Q: Recently I have read about a new threat called a rootkit that can bypass firewalls, antivirus & anti spyware. What is a rootkit? What does it do? How can I defend against it? How do I know if I have been infected by one? If I have been infected, how do I get rid of it?

A rootkit refers to software that is designed to be invisible to the operating system and to avoid detection by anti-virus or anti-Trojan software. It was originally developed on the Unix operating system where gaining access to the root directory or folders allows complete control of the computer and be able to allow back-door access. Sony gave this term much publicity when they introduced this type of software on their CDs that ran on the Windows platforms without informing the users on their package about the existence of their software. It only referred to copy protection.

As to what is does it is the same as asking what virus software does, anything the inection has been designed to do. Generally the immediate reformat of the hard disk is not likely as this would be very obvious to trace the program that caused it and warnings would go out immediately. However, such software poses a serious threat as it may hide a key logger that sends your keystrokes out to some source.

Today some anti-virus software is able to detect the presence of rootkit software and there are special programs designed to find these. See: www.sysinternals.com/Utilities/RootkitRevealer.html for one such example. Sophos also has Anti-Rootkit program, available to both customers and non-customers.

There is an inherent problem in being able to claim 100% certainty in detecting this type of problem because the rootkit modifies the operating system and therefore may detect and foil the scanning attempt.

However, when booting from another source such as a USB drive or a CD, the rootkit software cannot be memory resident and therefore can be detected.

Removal may be difficult but by booting on a Windows CD and then re-installing Windows is likely to remove that software.

Sorting out the programs

Q: My Start /All Programs menu is large, illogical and unintuitive. Is there someway I can rearrange these menu items without screwing up the Registry. I know the subdirectories and files are kept in C:\Documents and Settings\All Users\Start Menu\Programs but I'm afraid to change things using Windows Explorer.

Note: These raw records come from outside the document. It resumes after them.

(** C14. The memory-access pass, on a module for the GPU with the device library
    linked in: it always returns, leaves every function of the module as it is,
    declares the functions it calls that the module lacks, and adds one clone for
    each kernel, with the kernel's arguments and a pointer.  A clone's blocks are the kernel's with nothing removed or
    reordered; right before each load, store or buffer access that is in the
    instrumentation scope, and nowhere else, there is one call of
    [v_submit_address] with the pointer, the position of the access, its kind,
    its address space and its size, the latter two reduced to 8 and 16 bits.  The
    pass reports a change exactly when some clone differs from its kernel.  On
    any other module nothing is added. *)
Theorem address_pass_probes_accesses scope M :
  (∀ K, K ∈ collectGPUKernels (linked M).2 → Forall (Forall (well_formed stripPointerCasts)) (getBlocks K)) →
  let pass := AMDGCNSubmitAddressMessage dli_fname is_directory exists_ read_bitcode link uniquify
    getTypeStoreSize stripPointerCasts hash scope M in
  if validateAMDGPUTarget M && (linked M).1 then
    ∃ (ds : list bytes) (rs : list (clone * bool)),
      pass = Ok (with_declarations (linked M).2 ds, rs.*1, existsb id rs.*2) ∧
      declares_called (linked M).2 rs.*1 ds ∧
      Forall2 (λ K r, clone_of K r.1 ∧
        Forall2 (λ BB items, erase items = BB ∧
          block_with (probed getTypeStoreSize stripPointerCasts hash scope) BB items)
          (getBlocks K) (cl_blocks r.1) ∧
        reports r.2 (cl_blocks r.1) ((λ BB : list instruction, Original <$> BB) <$> getBlocks K))
        (collectGPUKernels (linked M).2) rs
  else ∃ M', pass = Ok (M', [], false).
Proof.
  intros Hwf. cbv zeta.
  destruct (runOnModule_spec dli_fname is_directory exists_ read_bitcode link uniquify
    (λ NF, address_blocks getTypeStoreSize stripPointerCasts hash scope NF 0)
    (λ NF blocks m, Forall2 (block_with (probed getTypeStoreSize stripPointerCasts hash scope)) NF blocks ∧
       reports m blocks ((λ BB : list instruction, Original <$> BB) <$> NF)) M) as (H1&H2&H3).
  { intros K HK. by apply address_blocks_spec, Hwf. }
  destruct (validateAMDGPUTarget M) eqn:Hv; [|eexists; by apply H1]. cbn [andb].
  destruct (linked M).1 eqn:Hl; [|eexists; by apply H2].
  destruct (H3 eq_refl eq_refl) as (ds&rs&Hrun&Hd&Hall). exists ds, rs. split; [exact Hrun|]. split; [exact Hd|].
  eapply list.Forall2_impl; [exact Hall|]. cbv beta. intros K r (?&Hb&?). split_and!; [done| |done].
  eapply list.Forall2_impl; [exact Hb|]. intros BB items Hbw. split; [by eapply block_with_erase|done].
Qed.

(** C22. The two block passes, on a module for the GPU with the device library
    linked in, for kernels of fewer than 2^32 blocks each ending in a
    terminator: both return, leave every function as it is, declare the functions
    they call that the module lacks, add one clone for each kernel, and instrument every
    block of it, whatever the instrumentation scope says.  In the clone of the
    block-start pass, the [k]-th block is the kernel's with one message in front
    of its first instruction that is not a PHI node, carrying the position of
    that instruction and the number [k]; in the clone of the interval pass, the
    clock is read there and again in front of the terminator, where a message
    carries the interval, that position and the number [k]. *)
Theorem block_passes_number_blocks M :
  validateAMDGPUTarget M = true → (linked M).1 = true →
  (∀ K, K ∈ collectGPUKernels (linked M).2 →
     Forall block_ok (getBlocks K) ∧ Z.of_nat (length (getBlocks K)) < 2 ^ 32) →
  (∃ (ds : list bytes) (rs : list (clone * bool)),
     AMDGCNSubmitBBStart dli_fname is_directory exists_ read_bitcode link uniquify hash M
       = Ok (with_declarations (linked M).2 ds, rs.*1, existsb id rs.*2) ∧
     declares_called (linked M).2 rs.*1 ds ∧
     Forall2 (λ K r, clone_of K r.1 ∧ numbered (start_shape hash) (getBlocks K) (cl_blocks r.1))
       (collectGPUKernels (linked M).2) rs) ∧
  (∃ (ds : list bytes) (rs : list (clone * bool)),
     AMDGCNSubmitBBInterval dli_fname is_directory exists_ read_bitcode link uniquify hash M
       = Ok (with_declarations (linked M).2 ds, rs.*1, existsb id rs.*2) ∧
     declares_called (linked M).2 rs.*1 ds ∧
     Forall2 (λ K r, clone_of K r.1 ∧ numbered (interval_shape hash) (getBlocks K) (cl_blocks r.1))
       (collectGPUKernels (linked M).2) rs).
Proof.
  intros Hv Hl Hok. split.
  - apply (runOnModule_spec dli_fname is_directory exists_ read_bitcode link uniquify _
      (λ NF blocks _, numbered (start_shape hash) NF blocks) M); [|done..].
    intros K [Hb Hlen]%Hok. destruct (start_blocks_numbered hash (getBlocks K) 0 Hb) as (bl&m&Hs&Hn); [done|].
    exists bl, m. split; [by f_equal|exact Hn].
  - apply (runOnModule_spec dli_fname is_directory exists_ read_bitcode link uniquify _
      (λ NF blocks _, numbered (interval_shape hash) NF blocks) M); [|done..].
    intros K [Hb Hlen]%Hok. exact (interval_blocks_numbered hash (getBlocks K) 0 Hb Hlen).
Qed.

(** The functions of the module during one run. *)
Lemma declarations_grow clones M callees :
  ∃ ds, foldl (getOrInsertFunction clones) M callees = with_declarations M ds.
Proof.
  revert M. induction callees as [|c callees IH]; intros M; cbn [foldl].
  { exists []. by rewrite with_declarations_nil. }
  unfold getOrInsertFunction at 2. case_decide; [apply IH|].
  destruct (IH (with_declarations M [c])) as [ds ->]. exists ([c] ++ ds). apply with_declarations_app.
Qed.

Lemma visit_kernels_grow visit Ks M cs0 m0 M' cs m :
  res_fold (visit_kernel uniquify visit) (M, cs0, m0) Ks = Ok (M', cs, m) →
  ∃ ds, M' = with_declarations M ds.
Proof.
  revert M cs0 m0. induction Ks as [|K Ks IH]; intros M cs0 m0; cbn [res_fold].
  { intros [= <- _ _]. exists []. by rewrite with_declarations_nil. }
  intros ([[M1 cs1] m1]&H1&(ds&->)%IH)%res_bind_Ok. unfold visit_kernel in H1.
  apply res_bind_Ok in H1 as ([blocks mk]&_&[= <- _ _]).
  destruct (declarations_grow (cs0 ++ [Clone (uniquify ((getName <$> getFunctions M) ++ (cl_name <$> cs0))
    (AugmentedName (getName K))) (isKernel K) (target_cpu K) (getArgs K ++ [([], PointerType 0)]) blocks])
    M (blocks ≫= calls_of)) as [ds' E].
  exists (ds' ++ ds). rewrite <-with_declarations_app. f_equal. exact E.
Qed.

Lemma declarations_kernels M ds : collectGPUKernels (with_declarations M ds) = collectGPUKernels M.
Proof.
  rewrite !(collectGPUKernels_filter link). cbn [with_declarations getFunctions]. rewrite list.filter_app.
  induction ds as [|d ds IH]; [by rewrite app_nil_r|].
  rewrite fmap_cons, filter_cons_False by (by intros [_ ?]). exact IH.
Qed.

(** The names of the clones of one run. *)
Lemma clone_names visit M Ks cs0 m0 M' cs m :
  (∀ names n, n ∉ names → uniquify names n = n) →
  res_fold (visit_kernel uniquify visit) (M, cs0, m0) Ks = Ok (M', cs, m) →
  NoDup ((getName <$> getFunctions M') ++ (cl_name <$> cs0) ++ (AugmentedName ∘ getName <$> Ks)) →
  cl_name <$> cs = (cl_name <$> cs0) ++ (AugmentedName ∘ getName <$> Ks).
Proof.
  intros Hu. revert M cs0 m0. induction Ks as [|K Ks IH]; intros M cs0 m0.
  { intros [= _ <- _] _. by rewrite app_nil_r. }
  intros Hrun Hnd. destruct (visit_kernels_grow _ _ _ _ _ _ _ _ Hrun) as [ds HM'].
  cbn [res_fold] in Hrun. apply res_bind_Ok in Hrun as ([[M1 cs1] m1]&H1&H2). unfold visit_kernel in H1.
  apply res_bind_Ok in H1 as ([blocks mk]&_&[= HM1 <- <-]).
  assert (uniquify ((getName <$> getFunctions M) ++ (cl_name <$> cs0)) (AugmentedName (getName K))
          = AugmentedName (getName K)) as HK.
  { apply Hu. rewrite (assoc_L (++)) in Hnd. apply list.NoDup_app in Hnd as (_&Hdis&_).
    intros Hin. apply (Hdis (AugmentedName (getName K))); [|cbn; by left].
    rewrite HM', declared_names. revert Hin. rewrite !elem_of_app. tauto. }
  apply IH in H2.
  - rewrite H2, fmap_app. cbn [fmap list_fmap cl_name cloneKernelWithExtraArg].
    by rewrite HK, <-(assoc_L (++)).
  - rewrite fmap_app. cbn [fmap list_fmap cl_name cloneKernelWithExtraArg].
    rewrite HK, <-(assoc_L (++)). exact Hnd.
Qed.

(** C15. What the compiler pass makes and the run-time library looks for agree.
    When the clones' names are not taken in the module, and LLVM keeps a name
    that is not taken, every pass names its clones, in the order of the kernels,
    with the names under which [getInstrumentedName] has the library look for the
    clone of a symbol without a parameter list. *)
Theorem clones_named_for_host visit M M' clones b :
  (∀ names n, n ∉ names → uniquify names n = n) →
  runOnModule dli_fname is_directory exists_ read_bitcode link uniquify visit M = Ok (M', clones, b) →
  clones ≠ [] →
  NoDup ((getName <$> getFunctions M') ++ (AugmentedName ∘ getName <$> collectGPUKernels M')) →
  (∀ K, K ∈ collectGPUKernels M' → (")"%char ∉ getName K) ∧ no_sub (lit ".kd") (getName K)) →
  cl_name <$> clones = getInstrumentedName ∘ getName <$> collectGPUKernels M'.
Proof.
  intros Hu Hrun Hne Hnd Hnames. unfold runOnModule in Hrun.
  destruct (validateAMDGPUTarget M); cbn [negb] in Hrun; [|congruence].
  destruct (loadAndLinkBitcode _ _ _ _ _ M) as [[] M1]; cbn [negb] in Hrun; [|congruence].
  destruct (visit_kernels_grow _ _ _ _ _ _ _ _ Hrun) as [ds HM'].
  assert (collectGPUKernels M' = collectGPUKernels M1) as HKs by (rewrite HM'; apply declarations_kernels).
  rewrite HKs in Hnd, Hnames |- *.
  apply clone_names in Hrun; [|done|exact Hnd]. rewrite Hrun. cbn [fmap list_fmap app].
  apply list_fmap_ext. intros i K HK%list_elem_of_lookup_2. cbn.
  destruct (Hnames K HK) as [Hp Hkd]. symmetry. by apply instrumented_plain.
Qed.
End properties.

(** ** Witnesses: a kernel with a load in one block and a buffer store in another *)
Section example.
Definition ex_loc (line : Z) : option DILocation := Some (Loc (Some (File (lit "/src") (lit "a.cpp"))) line 5).
Definition ex_arg : value := VArgument 0 (PointerType 1).
Definition ex_kernel : function :=
  Function (lit "foo") false true (Some (lit "gfx942")) [(lit "p", PointerType 1)]
    [[Instruction (PHINode 0) None; Instruction (LoadInst (IntegerType 32) ex_arg) (ex_loc 42);
      Instruction (Terminator 0) None];
     [Instruction (CallInst (Some (lit "llvm.amdgcn.raw.ptr.buffer.store.v4f32"))
        [VOther 1 (OtherType 16); VOther 2 (OtherType 8); VOther 3 (IntegerType 32)] (OtherType 0)) (ex_loc 50);
      Instruction (Terminator 1) None]].
Definition ex_module : module := Module (lit "amdgcn-amd-amdhsa") None [ex_kernel].

Definition ex_fname : option bytes := Some (lit "/lib/plugins/pass.so").
Definition ex_link (M _ : module) : bool * module := (false, M).
Definition ex_uniquify (names : list bytes) (n : bytes) : bytes :=
  if decide (n ∈ names) then n ++ lit ".1" else n.
Definition ex_size (t : type) : Z := match t with IntegerType w => w / 8 | OtherType n => n | PointerType _ => 8 end.
Definition ex_hash (s : bytes) : Z := Z.of_nat (length s).
End example.
Abbreviation ex_linked := (loadAndLinkBitcode ex_fname (λ _, true) (λ _, true) (λ _, Some ex_module) ex_link).

Lemma address_pass_probes_accesses_witness :
  let pass := AMDGCNSubmitAddressMessage ex_fname (λ _, true) (λ _, true) (λ _, Some ex_module) ex_link
    ex_uniquify ex_size id ex_hash (Scope [] false) ex_module in
  (∃ (ds : list bytes) (rs : list (clone * bool)),
    pass = Ok (with_declarations ex_module ds, rs.*1, existsb id rs.*2) ∧ length rs = 1%nat) ∧
  match pass with
  | Ok (M, _, _) => getName <$> getFunctions M = [lit "foo"; lit "v_submit_address"]
  | Err _ => False
  end.
Proof.
  intros pass. unfold pass. clear pass.
  assert (∀ K, K ∈ collectGPUKernels (ex_linked ex_module).2 → Forall (Forall (well_formed id)) (getBlocks K)) as Hwf.
  { intros K ->%list_elem_of_singleton. cbn [getBlocks ex_kernel].
    repeat (apply list.Forall_cons; split); try apply list.Forall_nil; try exact Logic.I.
    - exists 1. reflexivity.
    - split; [intros H; vm_compute in H; discriminate|]. intros _.
      exists (VOther 1 (OtherType 16)), (VOther 2 (OtherType 8)), (VOther 3 (IntegerType 32)), [].
      split; [reflexivity|discriminate]. }
  destruct (address_pass_probes_accesses ex_fname (λ _, true) (λ _, true) (λ _, Some ex_module) ex_link
    ex_uniquify ex_size id ex_hash (Scope [] false) ex_module Hwf) as (ds&rs&Hrun&_&Hall).
  split; [|vm_compute; reflexivity].
  exists ds, rs. split; [exact Hrun|]. symmetry. exact (list.Forall2_length _ _ _ Hall).
Defined.

Lemma ex_blocks_ok K :
  K ∈ collectGPUKernels (ex_linked ex_module).2 →
  Forall block_ok (getBlocks K) ∧ Z.of_nat (length (getBlocks K)) < 2 ^ 32.
Proof.
  intros HK. assert (K = ex_kernel) as -> by (by apply list_elem_of_singleton in HK).
  split; [|reflexivity]. apply Forall_cons_2; [|apply Forall_cons_2; [|apply list.Forall_nil_2]].
  - by exists (removelast (default [] (getBlocks ex_kernel !! 0%nat))), 0, None.
  - by exists (removelast (default [] (getBlocks ex_kernel !! 1%nat))), 1, None.
Qed.

Lemma block_passes_number_blocks_witness :
  ∃ (ds : list bytes) (rs : list (clone * bool)),
    AMDGCNSubmitBBInterval ex_fname (λ _, true) (λ _, true) (λ _, Some ex_module) ex_link ex_uniquify ex_hash
      ex_module = Ok (with_declarations ex_module ds, rs.*1, existsb id rs.*2).
Proof.
  destruct (block_passes_number_blocks ex_fname (λ _, true) (λ _, true) (λ _, Some ex_module) ex_link
    ex_uniquify ex_hash ex_module) as (_&ds&rs&Hrun&_).
  - reflexivity.
  - reflexivity.
  - exact ex_blocks_ok.
  - exists ds, rs. exact Hrun.
Defined.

All of these entries can be deleted without any effect on the programs as it just deletes the shortcut  in that table and makes it harder to find a particular program.
I suggest that you open the program list and right-click on any program and click on Sort by Name to help finding the programs.

However, there is more that you can do in order to reduce the clutter and this is to put groups of programs into one folder. Create a new folder in the \All Users\Start Menu\Programs folder and call it, for example, Graphics. Then drag shortcuts for all your graphic programs such as IrfanView, PaintShop Pro, Adobe, etc and then put a shortcut to that folder in the All Programs folder. After verifying that it works, delete the original individual entries from the \All Users\Start Menu\Programs folder.

Creating Images for backups

Q: I have a query about backing up my computer.  I run Windows 2000 and I have an external Maxtor drive that I use as a backup drive.  The drive has its own backup software.  My understanding is that if I have a disk failure I need to reinstall the operating system and all the other software on a new disk and then recover the data from the Maxtor drive. I also understand there is disk imaging or ghosting software which creates a copy of the disk on a backup drive and then if a disk failure occurs the image can be copied back and the system will then work without having to reinstall all the programs.  Is it better to use this imaging or ghosting software?  If disk failure occurs, will the new disk work properly after the backup is copied back to it?  If this imaging or ghosting software is the way to go, can you please recommend some appropriate software (that a novice can use).

If Maxtor have not given you some special booting software then your understanding about having to install the operating system and then the recovery application is correct.

By using an image to restore the data by booting on a CD is much quicker and easier and this is what I would recommend. It has the added advantage that individual files can very easily be restored by using Windows Explorer and double-clicking on the image file and selecting what you wish to restore.

There are several programs that can achieve this and there is not that much to choose between them as all are easy to use. In my opinion Acronis True Image is the best. They have a 15 day trial version at: www.acronis.com/homecomputing/download/trueimage and it costs about $70. Basic functions are easy to use. One nice advanced function is that when setting automatic backup you can limit the number of prior copies to any number that you like. Setting a limit of 5 if the backing up on weekdays only means that you can recover any file as it was a week ago.